(** * rvidmaker: the Reddit reader and the YouTube uploader

    A shallow embedding of [rvidmaker/readers/reddit.py] and
    [rvidmaker/uploaders/youtube.py], and the properties of the two modules
    that the specification states about them.

    Conventions of the embedding:
    - Python [int] is [Z]; Python [float] is an exact rational [Q] (the
      only float operations of the two modules are a subtraction, a division
      by the constant 3600, a product with a power of two or with an integer
      score, and comparisons);
    - Python [str] is [string];
    - an exception is a value of [exn]; a call returns, raises, or is still
      running when the script of its environment ends ([outcome]);
    - the file system, the credential store, the clock, the random generator
      and the network are an environment record of oracles; every call to
      one of them is recorded in the [log] of the state. *)

From Stdlib Require Import ZArith QArith String Ascii List Sorted Permutation Lia.
From stdpp Require Import gmap strings list fin_maps pretty.
From Equations Require Import Equations.
Import ListNotations.

Local Open Scope Z_scope.
Local Open Scope string_scope.

(** The character [34], written out because it delimits string literals. *)
Definition dquote : string := String (ascii_of_nat 34) EmptyString.

(** ** Exceptions, outcomes, events *)

(** The exception classes the two modules raise or catch. [OtherException]
    stands for any class that none of the [except] clauses names. *)
Inductive exn : Type :=
  | TypeError (msg : string)
  | ValueError (msg : string)
  | AuthException (msg : string)
  | UploadException (msg : string)
  | HttpError (status : Z) (content : string)
  | HttpLib2Error (msg : string)
  | IOError (msg : string)
  | PRAWException (msg : string)
  | RedditApiException (msg : string)
  | RedditVideoNotFound
  | NotImplementedError
  | OtherException (cls msg : string).

(** [str(e)], as far as the modules format it: the catch-all clause of the
    upload loop never sees an [HttpError]. *)
Definition exn_str (e : exn) : string :=
  match e with
  | TypeError m | ValueError m | AuthException m | UploadException m
  | HttpLib2Error m | IOError m | PRAWException m | RedditApiException m
  | OtherException _ m => m
  | HttpError st c => "<HttpError " +:+ pretty st +:+ ">"
  | RedditVideoNotFound | NotImplementedError => ""
  end.

Inductive outcome (A : Type) : Type :=
  | Returns (a : A)
  | Raises (e : exn)
  | Pending.
Arguments Returns {A} a.
Arguments Raises {A} e.
Arguments Pending {A}.

(** What the code asks of the world outside the process. *)
Inductive event : Type :=
  | EvIsFile (path : string)          (* os.path.isfile *)
  | EvExists (path : string)          (* os.path.exists *)
  | EvStorageGet (file : string)      (* Storage(file).get() *)
  | EvBuild                           (* apiclient.discovery.build *)
  | EvNextChunk                       (* insert_request.next_chunk() *)
  | EvRandom                          (* random.random() *)
  | EvPrint (msg : string)            (* print(error) *)
  | EvSleep (seconds : Q)             (* print of the delay, time.sleep *)
  | EvClock                           (* datetime.now() *)
  | EvListing (subreddit mode : string)   (* sub.hot / sub.top *)
  | EvHead (url : string).            (* requests.head *)

Definition is_network (e : event) : bool :=
  match e with
  | EvBuild | EvNextChunk | EvListing _ _ | EvHead _ => true
  | _ => false
  end.

Definition is_cred_check (e : event) : bool :=
  match e with
  | EvExists _ | EvStorageGet _ => true
  | _ => false
  end.

Definition is_sleep (e : event) : bool :=
  match e with EvSleep _ => true | _ => false end.

(** The state threaded through a call: the events so far, the number of
    random draws and the number of clock readings taken. *)
Record state : Type := mkState {
  log : list event;
  draws : nat;
  ticks : nat
}.

Definition state0 : state := mkState [] 0 0.

(** ** A state and exception monad *)

Definition M (A : Type) : Type := state -> outcome A * state.

Definition ret {A} (a : A) : M A := fun s => (Returns a, s).
Definition raise {A} (e : exn) : M A := fun s => (Raises e, s).
Definition pending {A} : M A := fun s => (Pending, s).

Definition bind {A B} (m : M A) (k : A -> M B) : M B :=
  fun s =>
    match m s with
    | (Returns a, s') => k a s'
    | (Raises e, s') => (Raises e, s')
    | (Pending, s') => (Pending, s')
    end.

(** [try: m except e: h e] *)
Definition try_except {A} (m : M A) (h : exn -> M A) : M A :=
  fun s =>
    match m s with
    | (Raises e, s') => h e s'
    | r => r
    end.

Definition emit (e : event) : M unit :=
  fun s => (Returns tt, mkState (log s ++ [e]) (draws s) (ticks s)).

Declare Scope py_scope.
Delimit Scope py_scope with py.
Notation "x <- m ;; k" := (bind m (fun x => k))
  (at level 100, m at next level, right associativity) : py_scope.
Notation "m ;;; k" := (bind m (fun _ => k))
  (at level 100, right associativity) : py_scope.
Local Open Scope py_scope.

(** ** Python values of the arguments of [upload] *)

Inductive pytype : Type :=
  | TStr | TInt | TBool | TFloat | TSet | TList | TNoneType | TException.

Inductive pyval : Type :=
  | PyStr (s : string)
  | PyInt (n : Z)
  | PyBool (b : bool)
  | PyFloat (q : Q)
  | PySet (elts : list string)
  | PyList (elts : list string)
  | PyNone
  | PyExc (e : exn).

(** [type(v)] *)
Definition type (v : pyval) : pytype :=
  match v with
  | PyStr _ => TStr
  | PyInt _ => TInt
  | PyBool _ => TBool
  | PyFloat _ => TFloat
  | PySet _ => TSet
  | PyList _ => TList
  | PyNone => TNoneType
  | PyExc _ => TException
  end.

Definition pytype_eqb (a b : pytype) : bool :=
  match a, b with
  | TStr, TStr | TInt, TInt | TBool, TBool | TFloat, TFloat
  | TSet, TSet | TList, TList | TNoneType, TNoneType
  | TException, TException => true
  | _, _ => false
  end.

(** ** youtube.py *)

Definition _VALID_PRIVACY_STATUSES : list string :=
  ["public"; "private"; "unlisted"].
Definition _MAX_RETRIES : Z := 10.
Definition _RETRIABLE_STATUS_CODES : list Z := [500; 502; 503; 504].
Definition _OAUTH_FILE : string := "rvidmaker-youtube-oauth2.json".

(** [e] is an instance of one of [_RETRIABLE_EXCEPTIONS],
    [(httplib2.HttpLib2Error, IOError)]. *)
Definition is_retriable_exception (e : exn) : bool :=
  match e with
  | HttpLib2Error _ | IOError _ => true
  | _ => false
  end.

(** [privacy_status in _VALID_PRIVACY_STATUSES]: a value that is not a
    string equals none of the three. *)
Definition in_valid_privacy_statuses (privacy_status : pyval) : bool :=
  match privacy_status with
  | PyStr ps => bool_decide (ps ∈ _VALID_PRIVACY_STATUSES)
  | _ => false
  end.

(** The message of the [ValueError] for the privacy status; the three
    values are quoted in it. *)
Definition privacy_status_msg : string :=
  "privacy_status must be either " +:+ dquote +:+ "public" +:+ dquote
  +:+ ", " +:+ dquote +:+ "private" +:+ dquote
  +:+ ", or " +:+ dquote +:+ "unlisted" +:+ dquote.

Record Credentials : Type := mkCreds { invalid : bool }.

(** The response of a finished upload: the value under ["id"] when the
    dictionary has that key, and the text [format] renders it as. *)
Record Response : Type := mkResponse {
  resp_id : option string;
  resp_repr : string
}.
(** C3, amended: for every 10-character key that UTF-8 can encode (no lone
    surrogate), written to a path that can be opened for writing, the text
    the embedder writes is made of exactly 10 chunks joined by newlines and
    followed by a newline; each chunk has exactly 128 characters; chunk [i]
    holds [key[i]] at offset [POSITIONS[i]], with
    POSITIONS = [0,4,8,16,32,64,96,112,120,127]; every other character is a
    lowercase hexadecimal digit; and when no character of the key is a line
    boundary, the chunks are exactly the lines of the document. *)
Theorem write_file_with_key_document (secret_key filename : list N) (w : World) :
  length secret_key = 10%nat ->
  forallb (fun c => negb (is_surrogate c)) secret_key = true ->
  write_error w filename = None ->
  exists lines w1,
    write_file_with_key secret_key filename w = (Ok tt, w1) /\
    fs w1 !! filename = Some (str_join [LF] lines ++ [LF]) /\
    length lines = 10%nat /\
    POSITIONS = [0; 4; 8; 16; 32; 64; 96; 112; 120; 127]%nat /\
    (forall i line,
        lines !! i = Some line ->
        length line = 128%nat /\
        exists pos,
          POSITIONS !! i = Some pos /\ line !! pos = secret_key !! i /\
          forall j c, j <> pos -> line !! j = Some c -> is_lower_hex c = true) /\
    (forallb (fun c => negb (is_linebreak c)) secret_key = true ->
     splitlines (str_join [LF] lines ++ [LF]) = lines).
Proof.
  intros Hlen Henc Hwr.
  destruct (write_file_with_key_run secret_key filename w Hlen Henc Hwr)
    as (lines & HF & Hrun).
  exists lines. eexists. split; [exact Hrun|].
  split; [cbn [fs]; apply lookup_insert_eq|].
  split; [apply Forall2_length in HF; rewrite <- HF; reflexivity|].
  split; [reflexivity|]. split; [|apply embedded_lines_split; exact HF].
  intros i line Hi.
  pose proof (embedded_lines_lookup _ _ _ HF i line Hi) as Hline.
  split; [eapply embedded_line_length; exact Hline|].
  destruct Hline as (line0 & pos & c & Hl0 & Hhex & Hpos & Hc & Heq).
  assert (Hline : embedded_line secret_key i line) by (exists line0, pos, c; auto).
  exists pos. split; [exact Hpos|]. split.
  - eapply embedded_line_key; eassumption.
  - intros j c' Hj Hlook. eapply embedded_line_filler; eassumption.
Qed.

Lemma write_file_with_key_document_example :
  length example_key = 10%nat /\
  exists lines w1,
    write_file_with_key example_key DEFAULT_FILENAME example_world = (Ok tt, w1) /\
    fs w1 !! DEFAULT_FILENAME = Some (str_join [LF] lines ++ [LF]) /\
    length lines = 10%nat /\
    splitlines (str_join [LF] lines ++ [LF]) = lines /\
    forall i line,
      lines !! i = Some line ->
      length line = 128%nat /\
      exists pos,
        POSITIONS !! i = Some pos /\ line !! pos = example_key !! i /\
        forall j c, j <> pos -> line !! j = Some c -> is_lower_hex c = true.
Proof.
  split; [reflexivity|].
  destruct (write_file_with_key_document example_key DEFAULT_FILENAME example_world
              eq_refl eq_refl eq_refl)
    as (lines & w1 & Hw & Hfs & Hlen & _ & Hlines & Hsplit).
  exists lines, w1. split; [exact Hw|]. split; [exact Hfs|]. split; [exact Hlen|].
  split; [apply Hsplit; reflexivity|exact Hlines].
Defined.



(** C5: every call of the key generator returns a string of exactly 10
    characters, each of them in the lowercase hexadecimal alphabet 0-9a-f. *)
Theorem generate_secret_key_hex (w : World) :
  exists key w',
    generate_secret_key w = (Ok key, w') /\
    length key = 10%nat /\ forallb is_lower_hex key = true.
Proof.
  unfold generate_secret_key. rewrite token_hex_run.
  eexists. eexists. split; [reflexivity|]. split.
  - rewrite hexlify_length, length_fmap, length_seq. reflexivity.
  - apply hexlify_lower.
Qed.

(** C6, as stated, fails: with the empty string supplied as the comparison
    key the two strings differ and yet no mismatch is reported. *)
Lemma validate_empty_key_no_mismatch :
  ~ (forall args w extracted w',
        extract_key_from_file (args_file args) w = (Ok extracted, w') ->
        (forall k, args_key args = Some k ->
                   (reports msg_match args w <-> k = extracted) /\
                   (reports msg_mismatch args w <-> k <> extracted)) /\
        (args_key args = None -> reports msg_no_key args w)).
Proof.
  intros H.
  destruct (H (mkArgs DEFAULT_FILENAME (Some [])) example_written example_key
              example_written example_written_extract) as [Hcmp _].
  destruct (Hcmp [] eq_refl) as [_ Hmis].
  assert (Hrep : reports msg_mismatch (mkArgs DEFAULT_FILENAME (Some [])) example_written).
  { apply Hmis. discriminate. }
  unfold reports in Hrep.
  rewrite (printed_validate_extracted (mkArgs DEFAULT_FILENAME (Some [])) _ _ _
             example_written_extract) in Hrep.
  cbn [last args_key verdict truthy] in Hrep. apply (inj Some) in Hrep.
  symmetry in Hrep. exact (msg_mismatch_no_key Hrep).
Qed.

(** C6, amended: when extraction succeeds, a non-empty comparison key is
    compared with the extracted key by exact string equality (a match is
    reported iff they are equal, a mismatch iff they differ), and extraction-only
    completion is reported when no key, or the empty key, was supplied. *)
Theorem cmd_validate_compares (args : Namespace) (w w' : World) (extracted : list N) :
  extract_key_from_file (args_file args) w = (Ok extracted, w') ->
  (forall k, args_key args = Some k -> k <> [] ->
             (reports msg_match args w <-> k = extracted) /\
             (reports msg_mismatch args w <-> k <> extracted)) /\
  (args_key args = None \/ args_key args = Some [] -> reports msg_no_key args w).
Proof.
  intros Hext. unfold reports.
  rewrite (printed_validate_extracted _ _ _ _ Hext). cbn [last]. split.
  - intros k Hk Hne. rewrite Hk. unfold verdict.
    destruct k as [|c k]; [congruence|]. cbn [truthy].
    destruct (decide (c :: k = extracted)) as [Heq|Hneq].
    + rewrite bool_decide_eq_true_2 by congruence. split; split; intros H.
      * exact Heq.
      * reflexivity.
      * apply (inj Some) in H. destruct (msg_match_mismatch H).
      * contradiction.
    + rewrite bool_decide_eq_false_2 by congruence. split; split; intros H.
      * apply (inj Some) in H. symmetry in H. destruct (msg_match_mismatch H).
      * contradiction.
      * exact Hneq.
      * reflexivity.
  - intros [Hk|Hk]; rewrite Hk; reflexivity.
Qed.

Lemma cmd_validate_compares_example :
  extract_key_from_file DEFAULT_FILENAME example_written = (Ok example_key, example_written) /\
  reports msg_match (mkArgs DEFAULT_FILENAME (Some example_key)) example_written.
Proof.
  split; [exact example_written_extract|].
  apply (proj1 (cmd_validate_compares (mkArgs DEFAULT_FILENAME (Some example_key))
                  example_written example_written example_key example_written_extract)
           example_key eq_refl); [discriminate|reflexivity].
Defined.
(** The text of a string, one literal piece per character. *)
Fixpoint lits (s : string) : list piece :=
  match s with
  | EmptyString => []
  | String c r => Lit c :: lits r
  end.

(** The number of line feeds in a buffer. *)
Definition count_LF (buffer : list byte) : Z :=
  Z.of_nat (length (filter (fun b => b = LF) buffer)).

(** The value [sendOneEmail] settles with, read off the provider's answer. *)
Definition settle (answer : completion (option response * jsval)) : jsval :=
  match answer with
  | Normal (Some r, reject) =>
      if truthy reject then JBool false
      else if statusCode r =? 202 then of_option (headers r !! "x-message-id")
      else JBool false
  | Normal (None, _) => JBool false
  | Throw _ => JBool false
  end.

(** What [replaceTokens] puts in the place of the token named [w]. *)
Definition expansion (keys values : list string) (w : string) : string :=
  match arr_get values (indexOf keys w) with
  | Some v => if String.eqb v EmptyString then token_text w else v
  | None => token_text w
  end.

(** A file in which every line, the last one too, ends in a line feed. *)
Definition terminated (lines : list (list byte)) : list byte :=
  concat (map (fun line => line ++ [LF]) lines).

(** A file whose lines are separated by line feeds, with none after the
    last line. *)
Fixpoint separated (lines : list (list byte)) : list byte :=
  match lines with
  | [] => []
  | [line] => line
  | line :: rest => line ++ LF :: separated rest
  end.

(** *** Templates written as segments

    A text given as its pieces: stretches without [@] and tokens. *)
Inductive segment :=
| Plain (text : string)
| Token (name : string).

Definition segment_ok (g : segment) : bool :=
  match g with
  | Plain text => no_at text
  | Token name => all_word name
  end.

Fixpoint render (segments : list segment) : string :=
  match segments with
  | [] => EmptyString
  | Plain text :: rest => text +:+ render rest
  | Token name :: rest => token_text name +:+ render rest
  end.
(** * Network behaviour simulator: connection registry, device nodes, orchestrator

    Shallow embedding of
      - [src/simulation/ipc_manager.py]  (class [IPCManager], dataclass [Connection]),
      - [src/simulation/network_node.py] (class [NetworkNode]),
      - [src/simulation/simulator.py]    (class [NetworkSimulator]),
    together with the properties the design document states about them.

    Conventions of the embedding.
      - A Python [float] is an IEEE binary64 number: Rocq's primitive [float].
      - A Python [int] is a [Z].
      - A Python [dict] whose iteration order is observable (the connection
        table, the node queues, the simulator's node table) is an
        insertion-ordered association list ([dict_get], [dict_set]); a dict
        that is only looked up, updated and counted (routing table, ARP table,
        interface states) is a [gmap].
      - [Connection] objects are mutable and shared: the registry stores the
        same object under the keys (a,b) and (b,a), and every accepted message
        keeps a reference to it.  They live in an object store ([heap]) and
        are named by their index.
      - Locks and log output have no effect on the modelled state and are
        left out.  [time.sleep] with a constant delay only lets time pass
        and is left out; the one call whose delay is data, the latency of a
        connection in [_process_message], is modelled as far as it can
        raise ([sleep_raises]).  Wall-clock timestamps that are only stored
        (in events and in queued messages) are left out as well, and a clock
        reading whose value is used is an explicit argument.
      - Random draws are explicit arguments.
      - Threads: the registry's dispatcher and the per-node delivery threads
        are steps of their own ([_message_processor_step],
        [_node_message_delivery_step]) that a run interleaves with the
        callers' steps, each step atomic.  The orchestrator's methods are
        given as the orchestrator thread executes them.  The nodes' own
        loops are not interleaved with them: the orchestrator never calls
        [register_node], so no message reaches a node's own queue, and a
        loop only updates its node's statistics and sends the periodic
        hello; it touches neither the event log, nor a node's flags, tables
        and interface states, nor the connection table. *)

From Stdlib Require Import Floats ZArith QArith Ascii String.
From stdpp Require Import base option list strings pretty gmap.
(** The renderer library documents the volume level as a number between
    0 and 1; a missing level is allowed. *)
Definition level_in_unit_range (device : DmrDevice) : Prop :=
  match volume_level device with
  | Some l => (0 <=? l)%float = true /\ (l <=? 1)%float = true
  | None => True
  end.

(** A command name has no separator in it. *)
Definition no_dot (s : string) : Prop :=
  ~ In "."%char (list_ascii_of_string s).

(** The lines the router drops in its steps 1 to 3: a line on which
    [json.loads] raises [JSONDecodeError]; a method [interface.command]
    of another interface; a command of the player interface that is not
    supported. *)
Inductive dropped_line : decoded -> Prop :=
| drop_not_json :
    dropped_line JSONDecodeError
| drop_interface (request : value) (interface command : string) :
    getitem request "method" = Ok (VStr (interface ++ "." ++ command)) ->
    no_dot command ->
    interface <> _SNAPCAST_PLAYER_INTERFACE ->
    dropped_line (Decoded request)
| drop_command (request : value) (command : string) :
    getitem request "method"
      = Ok (VStr (_SNAPCAST_PLAYER_INTERFACE ++ "." ++ command)) ->
    no_dot command ->
    ~ In command _SNAPCAST_SUPPORTED_COMMANDS ->
    dropped_line (Decoded request).

(** The debouncer's invariant: the tasks still to run are at most the
    one [_task] remembers. *)
Definition coalesced (w : world) : Prop :=
  match w_task w with
  | Some t => w_pending w = [t] \/ w_pending w = []
  | None => w_pending w = []
  end.

(** [playPause] as the design document resolves it. *)
Definition play_or_pause (device : DmrDevice) : action :=
  match transport_state device with
  | Some PAUSED_PLAYBACK => async_play
  | _ => async_pause
  end.
Lemma firstSplit_snoc k pos w x rest c :
  k (pos + length w + 1)%nat rest c = None ->
  firstSplit k pos (w ++ [x]) rest c = firstSplit k pos w (x :: rest) c.
Proof.
  revert pos. induction w as [|a w IH]; intros pos; cbn [firstSplit length app].
  - rewrite Nat.add_0_r, Nat.add_1_r. by intros ->.
  - intros Hk. rewrite IH.
    + by rewrite <- (assoc_L (++)).
    + by replace (S pos + length w + 1)%nat with (pos + S (length w) + 1)%nat by lia.
Qed.

(** A group around alternatives that consume [w] and nothing else. *)
Lemma rmatch_Group_word n r k pos w s' c :
  (forall k' c', rmatch r k' pos (w ++ s') c' = k' (length w + pos)%nat s' c') ->
  rmatch (Group n r) k pos (w ++ s') c = k (length w + pos)%nat s' (<[n := w]> c).
Proof.
  intros Hr. cbn [rmatch]. rewrite Hr.
  replace (length w + pos - pos)%nat with (length w) by lia.
  by rewrite take_app_length.
Qed.

Lemma typeAlternatives_word (ty : list ascii) k pos s' c :
  string_of_list_ascii ty ∈ ["string"; "number"; "boolean"] ->
  rmatch typeAlternatives k pos (ty ++ s') c = k (length ty + pos)%nat s' c.
Proof.
  intros Hty.
  assert (ty = list_ascii_of_string "string" \/ ty = list_ascii_of_string "number"
          \/ ty = list_ascii_of_string "boolean") as [->|[->| ->]].
  { rewrite <- (list_ascii_of_string_of_list_ascii ty).
    apply list_elem_of_In in Hty. cbn in Hty.
    destruct Hty as [<-|[<-|[<-|[]]]]; auto. }
  all: cbn; by destruct (k _ s' c).
Qed.

(** The part of [HEADER_REGEX] after the name, on [ <type>]. *)
Lemma header_tail (ty : list ascii) pos c :
  string_of_list_ascii ty ∈ ["string"; "number"; "boolean"] ->
  rmatch
    (Cat (Plus (Class isWhiteSpace))
      (Cat (Class (fun a => bool_decide (a = lt_sign)))
        (Cat (Group 2 typeAlternatives)
          (Cat (Class (fun a => bool_decide (a = gt_sign)))
            (Cat (Star (Class isWhiteSpace)) Eol)))))
    (fun _ _ c => Some c) pos (" "%char :: lt_sign :: ty ++ [gt_sign]) c
  = Some (<[2%nat := ty]> c).
Proof.
  intros Hty. unfold Plus. rewrite !rmatch_Cat.
  rewrite rmatch_Class_cons by done.
  rewrite rmatch_star_class_stop by done.
  rewrite rmatch_Cat, rmatch_Class_cons by done.
  rewrite rmatch_Cat.
  rewrite (rmatch_Group_word 2 typeAlternatives _ _ ty [gt_sign])
    by (intros; by apply typeAlternatives_word).
  reflexivity.
Qed.

Lemma list_ascii_of_string_append (s1 s2 : string) :
  list_ascii_of_string (String.append s1 s2)
  = list_ascii_of_string s1 ++ list_ascii_of_string s2.
Proof. induction s1 as [|a s1 IH]; simpl; [done | by f_equal]. Qed.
+---+
REQUIRED WORK: The task calls for all lines in the entries that hold "Hrep".

TASK RESULT:
  assert (Hrep : reports msg_mismatch (mkArgs DEFAULT_FILENAME (Some [])) example_written).
  unfold reports in Hrep.
             example_written_extract) in Hrep.
  cbn [last args_key verdict truthy] in Hrep. apply (inj Some) in Hrep.
  symmetry in Hrep. exact (msg_mismatch_no_key Hrep).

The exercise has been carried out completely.